Mis muertos. Eso nos está demandando habilidades de adaptación que tenemos que
aprender sobre la marcha. Nos quedan, sin embargo, algunas posesiones
involuntarias que pueden ser puentes o abismos: Mi acento. Mis rasgos. Mi
lenguaje. Mi dolor.
En palabras
de Todorov, «el hombre desarraigado, arrancado de su marco, de su medio, de su
país, sufre al principio pues es más agradable vivir entre los suyos. Sin
embargo, puede sacar provecho de su experiencia. Aprender a dejar de confundir
lo real con lo ideal, la cultura con la naturaleza. A veces se encierra en el
resentimiento, nacido del desprecio o de la hostilidad de sus huéspedes. Pero
si logra superarlo, descubre la curiosidad y aprende la tolerancia.
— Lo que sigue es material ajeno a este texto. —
(** One operation moves a connector's version by one, or changes nothing of
    it. *)
Lemma connector_step new org id s s' c c' : ids_ok s -> lawful new s s' -> find_connector org id s = Some c -> find_connector org id s' = Some c' ->
  same_connector id c c' s s' \/ cr_Version c' = (cr_Version c + 1)%Z.
Proof.
  intros (Nc & Nt & Ns) (E & _) F F'. pose proof (find_connector_keys _ _ _ _ F) as (Hc & Eo & Ei).
  destruct E as [Ec Es El Et Ed|o cid x Fx [(f & Hf & Ec) _ _ Ht Hd]|x s1 _ Hx -> [Ec _ _ Ht Hd]|o cid x Fx Ec _ _ Et Ed|sid Ec Et Ed _ _ _ _ _ _].
  - left. unfold find_connector in F'. rewrite Ec in F'. unfold same_connector, tools_on, credentials_on. rewrite Et, Ed. split; [|done].
    unfold find_connector in F. congruence.
  - unfold find_connector in F'. rewrite Ec in F'. rewrite find_update in F'.
    2: { intros y. unfold sees_connector. by destruct (Hf y) as (-> & -> & _). }
    unfold find_connector in F. rewrite F in F'. cbn in F'. injection F' as <-. destruct (sees_connector o cid c) eqn:P.
    + right. by destruct (Hf c) as (_ & _ & ->).
    + left. destruct (decide (id = cid)) as [->|Hn].
      * exfalso. apply find_connector_keys in Fx as (Hx & Eox & Eix).
        assert (x = c) as -> by (apply (NoDup_map_inj cr_ID (s_connectors s)); [done..|congruence]).
        unfold sees_connector in P. by rewrite Eox, Eix, !String.eqb_refl in P.
      * split_and!; [done|by apply Ht|by apply Hd].
  - left. unfold find_connector in F'. rewrite Ec in F'. cbn in F'. rewrite find_then in F'. unfold find_connector in F. rewrite F in F'. injection F' as <-.
    assert (id <> cr_ID x) as Hn by (intros E; apply (Hx c Hc); congruence).
    split_and!; [done|by apply Ht|by apply Hd].
  - left. assert (id <> cid) as Hn.
    { intros ->. apply find_connector_keys in F' as (Hc' & Eo' & Ei'). rewrite Ec in Hc'. cbn in Hc'. apply elem_of_delete in Hc' as [Hc' P].
      apply find_connector_keys in Fx as (Hx & Eox & Eix).
      assert (c' = x) as -> by (apply (NoDup_map_inj cr_ID (s_connectors s)); [done..|congruence]). unfold sees_connector in P. by rewrite Eox, Eix, !String.eqb_refl in P. }
    unfold same_connector, tools_on, credentials_on. rewrite Et, Ed. cbn. split_and!; [|by apply gone_others|by apply gone_others].
    apply find_connector_keys in F' as (Hc' & Eo' & Ei'). rewrite Ec in Hc'. cbn in Hc'. apply elem_of_delete in Hc' as [Hc' _].
    apply (NoDup_map_inj cr_ID (s_connectors s)); [done..|congruence].
  - left. unfold find_connector in F'. rewrite Ec in F'. unfold same_connector, tools_on, credentials_on. rewrite Et, Ed. split; [|done].
    unfold find_connector in F. congruence.
Qed.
Su
presencia entre los “autóctonos” ejerce a su vez un efecto desarraigante: al
perturbar sus costumbres, al desconcertar por su comportamiento y sus juicios,
puede ayudar a algunos entre ellos a adentrarse en esta misma vía de desapego
hacia lo convenido, una vía de interrogación y de asombro».
Tomará tiempo
atravesar la herida hasta convertirla en experiencia y, con suerte, gestionar
el rencor de la vida que no fue para no cometer los errores del pasado.
El futuro es
una moneda de a Sol que gira en el aire.